I am trying to implement a Visitor pattern in Rust. I am not able to find a way to support two visitors which return different return value types.
trait Visited<R> {
fn accept (self: &Self, v: &dyn Visitor<R>) -> R;
}
trait Visitor<R> {
fn visit_a(&self, a: &A<R>) -> R;
fn visit_b(&self, b: &B) -> R;
}
I've implemented two data structures that can be visited.
// ---- A ----
struct A<R> {
value: String,
b: Box<dyn Visited<R>>,
}
impl<R> Visited<R> for A<R> {
fn accept (&self, v: &dyn Visitor<R>) -> R {
v.visit_a(self)
}
}
// ---- B ----
struct B {
value: i32,
}
impl<R> Visited<R> for B {
fn accept(&self, v: &dyn Visitor<R>) -> R {
v.visit_b(self)
}
}
This worked okay when I just had a concrete visitor.
struct Visitor1 {}
impl Visitor<String> for Visitor1 {
fn visit_a(&self, a: &A<String>) -> String {
let b = a.b.accept(self);
format!("visitor1.visit_a(): {} {}", a.value, b)
}
fn visit_b(&self, b: &B) -> String {
format!("visitor1.visit_b(): {}", b.value)
}
}
However, the whole point of the Visitor pattern is to let multiple algorithm to be applied against the data structure.

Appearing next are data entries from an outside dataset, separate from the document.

(* ===== verification/IngateWriter.v ===== *)
(** The response path of the gateway in [src/cmd/ingate/main.go]: the throttled writer, the
    streaming writer with its size cap and compression, and the limiters of the clients.

    Beneath is the connection to the client as [net/http] has it: the header map until it
    is sent, informational replies, the status, and the bytes the connection takes before
    it breaks.  [compress/gzip] and the wait of [x/time/rate] are classes. *)
From Stdlib Require Import ZArith Lia Ascii.
From S2P Require Import Prelude GoStrings GoPath Ingate.
Local Open Scope string_scope.
Local Open Scope Z_scope.
Local Open Scope go_scope.

(** ** The client *)

(** [http.Header] under canonical keys. *)
Abbreviation header := (gmap string (list string)).
Definition hdr_get (k : string) (h : header) : string := match h !! k with Some (v :: _) => v | _ => "" end.
Definition hdr_set (k v : string) (h : header) : header := <[k := [v]]> h.
Definition hdr_del (k : string) (h : header) : header := delete k h.

(** [cl_room]: the bytes the connection takes before it breaks, if it does; [cl_gone]: the context of the request is
    done; [cl_sent]: the status and the header that were sent. *)
Record client := {
  cl_header : header; cl_sent : option (Z * header); cl_infos : list Z; cl_body : string; cl_flushes : nat; cl_room : option Z; cl_gone : bool }.
Definition cl_with_header (h : header) (c : client) : client :=
  {| cl_header := h; cl_sent := cl_sent c; cl_infos := cl_infos c; cl_body := cl_body c; cl_flushes := cl_flushes c; cl_room := cl_room c; cl_gone := cl_gone c |}.
(** An informational status is sent at once and is not the status of the response. *)
Definition client_WriteHeader (code : Z) (c : client) : client :=
  match cl_sent c with
  | Some _ => c
  | None =>
    if (100 <=? code) && (code <=? 199) && negb (code =? 101) then
      {| cl_header := cl_header c; cl_sent := None; cl_infos := (cl_infos c ++ [code])%list; cl_body := cl_body c; cl_flushes := cl_flushes c;
         cl_room := cl_room c; cl_gone := cl_gone c |}
    else
      {| cl_header := cl_header c; cl_sent := Some (code, cl_header c); cl_infos := cl_infos c; cl_body := cl_body c; cl_flushes := cl_flushes c;
         cl_room := cl_room c; cl_gone := cl_gone c |}
  end.
Definition client_Write (p : string) (c : client) : client * Z * bool :=
  let c := client_WriteHeader 200 c in
  let n := match cl_room c with Some room => Z.min (slen p) (Z.max 0 room) | None => slen p end in
  ({| cl_header := cl_header c; cl_sent := cl_sent c; cl_infos := cl_infos c; cl_body := cl_body c +:+ String.substring 0 (Z.to_nat n) p;
      cl_flushes := cl_flushes c; cl_room := option_map (fun room => room - n) (cl_room c); cl_gone := cl_gone c |}, n, n =? slen p).
Definition client_Flush (c : client) : client :=
  let c := client_WriteHeader 200 c in
  {| cl_header := cl_header c; cl_sent := cl_sent c; cl_infos := cl_infos c; cl_body := cl_body c; cl_flushes := S (cl_flushes c);
     cl_room := cl_room c; cl_gone := cl_gone c |}.

(** [rate.Limiter.WaitN]: it refuses more than the burst, and a context that is done. *)
Definition WaitN (burst n : Z) (c : client) : bool := (n <=? burst) && negb (cl_gone c).

(** ** The throttled writer *)

Definition chunkSize : Z := Z.shiftl 4 10.
(** The loop from byte [i]: the bytes written, and whether there was no error.  The
    deadline of a chunk has no effect beside breaking the connection. *)
Fixpoint throttled_from (fuel : nat) (burst : Z) (p : string) (i n : Z) (c : client) : client * Z * bool :=
  match fuel with
  | O => (c, n, true)
  | S fuel =>
    if i <? slen p then
      let e := if slen p <? i + chunkSize then slen p else i + chunkSize in
      if negb (WaitN burst (e - i) c) then (c, n, false)
      else
        let '(c, m, ok) := client_Write (String.substring (Z.to_nat i) (Z.to_nat (e - i)) p) c in
        if ok then throttled_from fuel burst p (i + chunkSize) (n + m) c else (c, n + m, false)
    else (c, n, true)
  end.
Definition throttled_Write (burst : Z) (p : string) (c : client) : client * Z * bool :=
  throttled_from (S (String.length p)) burst p 0 0 c.

(** ** Compression *)

(** [gzip.Writer]: what a call hands to the writer beneath, and the decoder. *)
Class Gzip := {
  gz : Type; gz_new : gz; gz_write : gz -> string -> gz * string; gz_flush : gz -> gz * string; gz_close : gz -> string;
  gunzip : string -> option string }.
Inductive gz_op := GzWrite (b : string) | GzFlush.
Definition gz_step `{Gzip} (g : gz) (o : gz_op) : gz * string := match o with GzWrite b => gz_write g b | GzFlush => gz_flush g end.
Fixpoint gz_run `{Gzip} (g : gz) (ops : list gz_op) : string :=
  match ops with [] => gz_close g | o :: ops => let '(g, out) := gz_step g o in out +:+ gz_run g ops end.
Fixpoint gz_input (ops : list gz_op) : string :=
  match ops with [] => "" | GzWrite b :: ops => b +:+ gz_input ops | GzFlush :: ops => gz_input ops end.
(** What was written comes out, however it was cut and flushed. *)
Class GzipLaws (G : Gzip) := { gunzip_run : forall ops, gunzip (gz_run gz_new ops) = Some (gz_input ops) }.

(** ** The streaming writer *)

Definition skipGzipExts : list string := [".jpg"; ".jpeg"; ".png"; ".gif"; ".webp"; ".mp4"; ".mp3"; ".zip"; ".gz"; ".rar"; ".pdf"].
Definition gzipMinSize : Z := 1024.

Section writer.
Context {G : Gzip} (version : string) (burst : Z).

Record respWriter := {
  rw_client : client; rw_requestPath : string; rw_statusCode : Z; rw_writeSize : Z; rw_compSize : Z; rw_respMaxSize : Z;
  rw_gzipAccept : bool; rw_gzipWriter : option gz; rw_headerDone : bool; rw_capChecked : bool; rw_capExempt : bool; rw_buf : string }.
Implicit Types (w : respWriter).

Definition rw_with_client (c : client) w : respWriter :=
  {| rw_client := c; rw_requestPath := rw_requestPath w; rw_statusCode := rw_statusCode w; rw_writeSize := rw_writeSize w;
     rw_compSize := rw_compSize w; rw_respMaxSize := rw_respMaxSize w; rw_gzipAccept := rw_gzipAccept w; rw_gzipWriter := rw_gzipWriter w;
     rw_headerDone := rw_headerDone w; rw_capChecked := rw_capChecked w; rw_capExempt := rw_capExempt w; rw_buf := rw_buf w |}.
Definition rw_with_gzip (g : option gz) w : respWriter :=
  {| rw_client := rw_client w; rw_requestPath := rw_requestPath w; rw_statusCode := rw_statusCode w; rw_writeSize := rw_writeSize w;
     rw_compSize := rw_compSize w; rw_respMaxSize := rw_respMaxSize w; rw_gzipAccept := rw_gzipAccept w; rw_gzipWriter := g;
     rw_headerDone := rw_headerDone w; rw_capChecked := rw_capChecked w; rw_capExempt := rw_capExempt w; rw_buf := rw_buf w |}.
Definition rw_with_buf (b : string) w : respWriter :=
  {| rw_client := rw_client w; rw_requestPath := rw_requestPath w; rw_statusCode := rw_statusCode w; rw_writeSize := rw_writeSize w;
     rw_compSize := rw_compSize w; rw_respMaxSize := rw_respMaxSize w; rw_gzipAccept := rw_gzipAccept w; rw_gzipWriter := rw_gzipWriter w;
     rw_headerDone := rw_headerDone w; rw_capChecked := rw_capChecked w; rw_capExempt := rw_capExempt w; rw_buf := b |}.
Definition rw_with_sizes (writeSize compSize : Z) w : respWriter :=
  {| rw_client := rw_client w; rw_requestPath := rw_requestPath w; rw_statusCode := rw_statusCode w; rw_writeSize := writeSize;
     rw_compSize := compSize; rw_respMaxSize := rw_respMaxSize w; rw_gzipAccept := rw_gzipAccept w; rw_gzipWriter := rw_gzipWriter w;
     rw_headerDone := rw_headerDone w; rw_capChecked := rw_capChecked w; rw_capExempt := rw_capExempt w; rw_buf := rw_buf w |}.
Definition rw_done w : respWriter :=
  {| rw_client := rw_client w; rw_requestPath := rw_requestPath w; rw_statusCode := rw_statusCode w; rw_writeSize := rw_writeSize w;
     rw_compSize := rw_compSize w; rw_respMaxSize := rw_respMaxSize w; rw_gzipAccept := rw_gzipAccept w; rw_gzipWriter := rw_gzipWriter w;
     rw_headerDone := true; rw_capChecked := rw_capChecked w; rw_capExempt := rw_capExempt w; rw_buf := rw_buf w |}.
Definition rw_header w : header := cl_header (rw_client w).

Definition setProxyBadge (h : header) : header := hdr_set "X-Proxy" ("InnerStack/" +:+ version) h.

(** [writeBody] without compression, and the writer beneath the gzip stream, which counts
    the same way: the bytes go to the throttled writer. *)
Definition counted_Write (b : string) w : respWriter * Z * bool :=
  let '(c, n, ok) := throttled_Write burst b (rw_client w) in
  (rw_with_sizes (rw_writeSize w) (rw_compSize w +64 n) (rw_with_client c w), n, ok).
(** The error of a gzip stream is that of its first failed write. *)
Definition writeBody (b : string) w : respWriter * bool :=
  match rw_gzipWriter w with
  | Some g =>
    let '(g, out) := gz_write g b in
    let '(w, _, ok) := counted_Write out (rw_with_gzip (Some g) w) in (w, ok)
  | None => let '(w, _, ok) := counted_Write b w in (w, ok)
  end.

Definition gzipEligible w : bool :=
  let h := rw_header w in
  let contentType := hdr_get "Content-Type" h in
  if negb (rw_gzipAccept w) then false
  else if bool_decide (hdr_get "Content-Encoding" h <> "") || bool_decide (hdr_get "Content-Range" h <> "") then false
  else if contains contentType "text/event-stream" || contains contentType "image/" || contains contentType "video/" then false
  else if bool_decide (to_lower (Ext (rw_requestPath w)) ∈ skipGzipExts) then false
  else true.

(** [commit]: the header, what is done before the buffered bytes, and all of it. *)
Definition committed_header (gzipOn : bool) (h : header) : header :=
  let h := setProxyBadge h in
  if gzipOn then hdr_set "Content-Encoding" "gzip" (hdr_del "Content-Length" h) else h.
Definition commit_head (gzipOn : bool) w : respWriter :=
  let w := rw_with_client (cl_with_header (committed_header gzipOn (rw_header w)) (rw_client w)) w in
  let w := rw_done (if gzipOn then rw_with_gzip (Some gz_new) w else w) in
  rw_with_client (client_WriteHeader (if 0 <? rw_statusCode w then rw_statusCode w else 200) (rw_client w)) w.
Definition commit (gzipOn : bool) w : respWriter * bool :=
  let w := commit_head gzipOn w in
  if bool_decide (rw_buf w = "") then (w, true)
  else let '(w, ok) := writeBody (rw_buf w) w in (rw_with_buf "" w, ok).

(** [Write]: [None] is the panic that aborts the response. *)
Definition rw_checked w : respWriter :=
  if rw_capChecked w then w
  else {| rw_client := rw_client w; rw_requestPath := rw_requestPath w; rw_statusCode := rw_statusCode w; rw_writeSize := rw_writeSize w;
          rw_compSize := rw_compSize w; rw_respMaxSize := rw_respMaxSize w; rw_gzipAccept := rw_gzipAccept w; rw_gzipWriter := rw_gzipWriter w;
          rw_headerDone := rw_headerDone w; rw_capChecked := true;
          rw_capExempt := contains (hdr_get "Content-Type" (rw_header w)) "text/event-stream"; rw_buf := rw_buf w |}.
Definition over_cap (n : Z) w : bool := (0 <? rw_respMaxSize w) && negb (rw_capExempt w) && (rw_respMaxSize w <? (rw_writeSize w +64 n)).
Definition respWriter_Write (b : string) w : option (respWriter * bool) :=
  let w := rw_checked w in
  if over_cap (slen b) w then None
  else
    let w := rw_with_sizes (rw_writeSize w +64 slen b) (rw_compSize w) w in
    if rw_headerDone w then Some (writeBody b w)
    else
      let w := rw_with_buf (rw_buf w +:+ b) w in
      if slen (rw_buf w) <? gzipMinSize then Some (w, true) else Some (commit (gzipEligible w) w).

Definition respWriter_WriteHeader (code : Z) w : respWriter :=
  if rw_statusCode w =? 0 then
    {| rw_client := rw_client w; rw_requestPath := rw_requestPath w; rw_statusCode := code; rw_writeSize := rw_writeSize w;
       rw_compSize := rw_compSize w; rw_respMaxSize := rw_respMaxSize w; rw_gzipAccept := rw_gzipAccept w; rw_gzipWriter := rw_gzipWriter w;
       rw_headerDone := rw_headerDone w; rw_capChecked := rw_capChecked w; rw_capExempt := rw_capExempt w; rw_buf := rw_buf w |}
  else w.

Definition respWriter_Flush w : respWriter :=
  let w := if rw_headerDone w then w else fst (commit (gzipEligible w) w) in
  let w := match rw_gzipWriter w with
           | Some g => let '(g, out) := gz_flush g in fst (fst (counted_Write out (rw_with_gzip (Some g) w)))
           | None => w
           end in
  rw_with_client (client_Flush (rw_client w)) w.

Definition finish w : respWriter :=
  let w := match rw_gzipWriter w with
           | Some g => rw_with_gzip None (fst (fst (counted_Write (gz_close g) w)))
           | None => w
           end in
  if rw_headerDone w then w
  else
    let h := if 0 <? slen (rw_buf w) then hdr_set "Content-Length" (itoa (slen (rw_buf w))) (rw_header w) else rw_header w in
    fst (commit false (rw_with_client (cl_with_header h (rw_client w)) w)).

Definition new_respWriter (requestPath : string) (respMaxSize : Z) (gzipAccept : bool) (c : client) : respWriter :=
  {| rw_client := c; rw_requestPath := requestPath; rw_statusCode := 0; rw_writeSize := 0; rw_compSize := 0; rw_respMaxSize := respMaxSize;
     rw_gzipAccept := gzipAccept; rw_gzipWriter := None; rw_headerDone := false; rw_capChecked := false; rw_capExempt := false; rw_buf := "" |}.
End writer.

(** ** The limiters of the clients *)

(** A limiter is the number of the order it was made in. *)
Record ipLimiterEntry := { le_limiter : nat; le_lastActive : Z }.
Record limiters := { lm_made : nat; lm_entries : gmap string ipLimiterEntry }.
Definition ipLimiter (now : Z) (ip : string) (l : limiters) : limiters * nat :=
  match lm_entries l !! ip with
  | Some e => ({| lm_made := lm_made l; lm_entries := <[ip := {| le_limiter := le_limiter e; le_lastActive := now |}]> (lm_entries l) |}, le_limiter e)
  | None =>
    ({| lm_made := S (lm_made l); lm_entries := <[ip := {| le_limiter := lm_made l; le_lastActive := now |}]> (lm_entries l) |}, lm_made l)
  end.
(** One tick of [ipLimiterCleaner]. *)
Definition ipLimiterCleaner (now : Z) (cfg : ConfigLimit) (l : limiters) : limiters :=
  let ttl := now -64 li_IpExpireAfter cfg in
  {| lm_made := lm_made l; lm_entries := filter (fun e => ~ le_lastActive (snd e) < ttl) (lm_entries l) |}.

When I wanted to add another visitor, I couldn't figure out how to make it work.
struct Visitor2 {}
impl Visitor<i32> for Visitor2 {
fn visit_a(&self, a: &A<i32>) -> i32 {
123
}
fn visit_b(&self, b: &B) -> i32 {
456
}
}
fn main() {
let a = A {
value: "HELLO".to_string(),
b: Box::new(B{ value: 32 })
};
let v1 = Visitor1{};
let s: String = a.accept(&v1);
println!("{}", s);
let v2 = Visitor2{};
let v: i32 = a.accept(&v2);
println!("{}", v);
}
The type of a
is inferred as A<String>
, and the a.accept(&v2)
caused a type mismatch error.
I'd like to tell a
to be visited by Visitor1
and Visitor2
. How can I do this?
If you return only 'static
types, you can use type erasure. The idea is to create a trait, ErasedVisitor
, that is not generic and instead return Box<dyn Any>
, and implement this trait for all Visitor
s and use it internally. This mean, though, that you cannot use a generic parameter, only an associated type (otherwise you get "unconstrained type parameter":
trait Visited {
fn accept_dyn(&self, v: &dyn ErasedVisitor) -> Box<dyn Any>;
fn accept<V: Visitor>(&self, v: &V) -> V::Result
where
Self: Sized,
{
*self.accept_dyn(v).downcast().unwrap()
}
}
impl<T: ?Sized + Visited> Visited for &'_ T {
fn accept_dyn(&self, v: &dyn ErasedVisitor) -> Box<dyn Any> {
T::accept_dyn(&**self, v)
}
}
impl<T: ?Sized + Visited> Visited for &'_ mut T {
fn accept_dyn(&self, v: &dyn ErasedVisitor) -> Box<dyn Any> {
T::accept_dyn(&**self, v)
}
}
impl<T: ?Sized + Visited> Visited for Box<T> {
fn accept_dyn(&self, v: &dyn ErasedVisitor) -> Box<dyn Any> {
T::accept_dyn(&**self, v)
}
}
trait Visitor {
type Result: 'static;
fn visit_a(&self, a: &A) -> Self::Result;
fn visit_b(&self, b: &B) -> Self::Result;
}
trait ErasedVisitor {
fn visit_a(&self, a: &A) -> Box<dyn Any>;
fn visit_b(&self, b: &B) -> Box<dyn Any>;
}
impl<V: ?Sized + Visitor> ErasedVisitor for V {
fn visit_a(&self, a: &A) -> Box<dyn Any> {
Box::new(<Self as Visitor>::visit_a(self, a))
}
fn visit_b(&self, b: &B) -> Box<dyn Any> {
Box::new(<Self as Visitor>::visit_b(self, b))
}
}
struct A {
value: String,
b: Box<dyn Visited>,
}
impl Visited for A {
fn accept_dyn(&self, v: &dyn ErasedVisitor) -> Box<dyn Any> {
v.visit_a(self)
}
}
But if you can, the best way is to use static polymorphism (generics) instead of dynamic dispatch.